After the risk of an Islamic State (IS) expansion towards the plains of Horan was stymied months ago, the restructuring of factions have begun, whereby they now assemble into new entities while keeping their ties with the Free Syrian Army (FSA) and the General Staff. Surprisingly, though, according to an opposition source from the field, these confluences are considered mere ink on paper, while in reality, each of their entities operates independently and does not accept to engage with the rest. A case-in-point is the Hawks of the South — a Free Syrian Army Rebel Coalition Group — which has under its umbrella four groups, namely the Yarmouk Army, the Black Islam Brigade, the Fallujah of Houran Brigade and the 18 March Division.

The Yarmouk army, headed by Bashar al-Zoubi, had previously led many battles at the directives of Amman. On the other hand, the Fallujah Horan Brigade was established following the collapse of a brigade bearing the same name and led by Yasser al-Abboud — who was killed by a shell during a battle in the city of Tafas. Although both brigades agreed to become subsumed under the same banner, reports indicate that they have had strained relations.

The First Corps, led by dissident Ziad al-Hariri, does not seem to be doing any better. It comprises more than 37 battalions and brigades, according to Horan’s journalists. It has also been said that internal clashes have erupted within the corps’ ranks over arms sharing. Reports indicate that the corps prefers to stay away from hot spots. This is especially true, despite information indicating that the group was established based on a direct decision by Amman’s MOC Operations Center.

Furthermore, groups under the Syrian Rebels Front, especially Al-Omari Brigades and Hamza Brigades—led by dissident Saber Safar— have merged their ranks. They have now been deployed in Horan’s western countryside along with the First Artillery Regiment, seeking to establish the “First Army.” These groups are also fighting in Kafr Nasej and are fortifying their locations near Tel al-Hara.

Jabhat al-Nusra

Jabhat al-Nusra has been gradually advancing and expanding in Syria’s hot spots, especially near the occupied Golan Heights.

Following the spread of IS in Deir az-Zor, many of Jabhat al-Nusra’s current and former leaders have left to Daraa, such as Abu Maria al-Kahtani and the new Jordanian leader of the group, Sami Al-Aridi, in addition to Abu Hassan al-Kuwaiti and Abu Osama al-Adnani.

This came in conjunction with the measures taken by Jabhat al-Nusra in an attempt to prove its existence, primarily among its own factions. The group has arrested the head of the al-Nusra’s military council, Ahmed al-Nehme, as well as leader Moussa al-Mousalima, and waged a fierce attack on the Yarmouk Martyrs Brigade in Saham al-Jawlan, after having been accused of swearing allegiance to IS.

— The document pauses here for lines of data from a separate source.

(* ===== verification/Mounter.v ===== *)
(** * internal/vfs: the WebDAV server and the platform mounters

    mount_webdav.go (who may use the server, where it listens, its life), then
    mount_linux.go, mount_linux_dispatch.go and mount_other.go: how the host gets to see the
    file system, the outcome of the system's and the FUSE library's calls being an argument. *)
From S2P Require Import Prelude GoStrings GoHttp GoUrl MemFS.
Import GoStr GoHttp GoNet.

Module Webdav.

(** [srv] is the address of the server [Unmount] would stop, [live] the addresses
    on which some server of this mounter accepts connections. *)
Record WebdavMounter := MkMounter {
  addr : string;
  token : string;
  remote : bool;
  srv : option string;
  live : list string;
}.

Definition NewWebdavMounter (addr token : string) (allowRemote : bool) : WebdavMounter :=
  MkMounter (if decide (addr = "") then "127.0.0.1:0" else addr) token allowRemote None [].

Definition isLoopbackAddr (addr : string) : bool :=
  match SplitHostPort addr with
  | None => false
  | Some (host, _) =>
      if decide (host = "") then false
      else if decide (host = "localhost") then true
      else match ParseIP host with Some ip => IsLoopback ip | None => false end
  end.

Definition tokenEqual (got want : string) : bool := bool_decide (got = want).

Definition authorize (w : WebdavMounter) (r : Request) : bool :=
  if decide (token w = "") then false
  else if match BasicAuth r with Some (_, pass) => tokenEqual pass (token w) | None => false end
  then true
  else if (let h := header r "Authorization" in
           HasPrefix h "Bearer " && tokenEqual (TrimPrefix h "Bearer ") (token w))
  then true
  else tokenEqual (query r "token") (token w).

(** What the client sees of a refusal. *)
Definition unauthorized : Response :=
  MkResponse StatusUnauthorized "text/plain; charset=utf-8"
    ("unauthorized" +:+ str1 newline).

(** [authHandler]: [next] is the WebDAV handler, acting on a file system. *)
Definition authHandler (w : WebdavMounter)
    (next : Request → MemFS.MemFS → Response * MemFS.MemFS)
    (r : Request) (fs : MemFS.MemFS) : Response * MemFS.MemFS :=
  if authorize w r then next r fs else (unauthorized, fs).

Definition Addr (w : WebdavMounter) : string :=
  match srv w with None => addr w | Some a => a end.

(** [Mount] up to [Serve]; [listen] is the result of [net.Listen] on [addr]: the
    address bound. *)
Definition Mount (listen : result string string) (w : WebdavMounter)
  : result string unit * WebdavMounter :=
  if decide (token w = "") then
    (Err "webdav: refusing to serve without an auth token", w)
  else if negb (remote w) && negb (isLoopbackAddr (addr w)) then
    (Err ("webdav: refusing to bind " +:+ addr w +:+ " without --webdav-allow-remote "
          +:+ "(the server would expose every secret to the network)"), w)
  else match listen with
  | Err e => (Err ("webdav listen: " +:+ e), w)
  | Ok bound =>
      (Ok tt, MkMounter (addr w) (token w) (remote w) (Some bound) (bound :: live w))
  end.

(** [Unmount]: [Shutdown] closes the listener at once, and fails when the requests
    in flight do not finish in time. *)
Definition Unmount (shutdown : option string) (w : WebdavMounter)
  : option string * WebdavMounter :=
  match srv w with
  | None => (None, w)
  | Some a =>
      (shutdown,
       MkMounter (addr w) (token w) (remote w) (srv w) (filter (λ x, x ≠ a) (live w)))
  end.

End Webdav.

Import GoStr.

Module Mounter.

(** [FuseM host]: whether a FUSE host exists, and whether it is mounted. *)
Inductive Mounter :=
  | FuseM (host : option bool)
  | FallbackM (inner : Webdav.WebdavMounter)
  | StubM.

(** What the system answers: creating the mount point, the FUSE library's [Mount]
    and [Unmount], and the network. *)
Record Outcome := MkOutcome {
  mkdir : option string;
  fuse_mount : bool;
  fuse_unmount : bool;
  listen : result string string;
  shutdown : option string;
}.

(** [NewMounter]: FUSE when available, loopback WebDAV otherwise. *)
Definition NewMounter (fuse_ok : bool) (token : string) (allowRemote : bool) : Mounter :=
  if fuse_ok then FuseM None
  else FallbackM (Webdav.NewWebdavMounter "127.0.0.1:0" token allowRemote).

Definition Backend (m : Mounter) : string :=
  match m with FuseM _ => "fuse" | FallbackM _ => "webdav" | StubM => "none" end.

Definition Mount (o : Outcome) (mountpoint : string) (m : Mounter)
  : result string unit * Mounter :=
  match m with
  | FuseM h =>
      match mkdir o with
      | Some e => (Err ("mkdir mountpoint: " +:+ e), m)
      | None =>
          if fuse_mount o then (Ok tt, FuseM (Some true))
          else (Err ("fuse mount failed at " +:+ mountpoint), FuseM (Some false))
      end
  | FallbackM w => let (r, w') := Webdav.Mount (listen o) w in (r, FallbackM w')
  | StubM => (Err "valetfs: platform not supported", m)
  end.

Definition Unmount (o : Outcome) (m : Mounter) : option string * Mounter :=
  match m with
  | FuseM None => (None, m)
  | FuseM (Some _) =>
      if fuse_unmount o then (None, FuseM (Some false))
      else (Some "fuse unmount returned false", m)
  | FallbackM w => let (r, w') := Webdav.Unmount (shutdown o) w in (r, FallbackM w')
  | StubM => (None, m)
  end.

(** Whether the host can read the file system through this mounter. *)
Definition serving (m : Mounter) : bool :=
  match m with
  | FuseM (Some b) => b
  | FuseM None => false
  | FallbackM w => negb (bool_decide (Webdav.live w = []))
  | StubM => false
  end.

End Mounter.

Jabhat al-Nusra has had a prominent presence in Daraa, notably when it was at the forefront of western Tel al-Ahmar battles, and also took part in the fighting that broke out in Quneitra, in addition to border regions near Lebanon’s Shebaa Farms. The group also attempted a failed attack on Madinat al-Baath and Khan Arnaba, only to withdraw, leaving the rest of the battalions under the shells of the Syrian regime.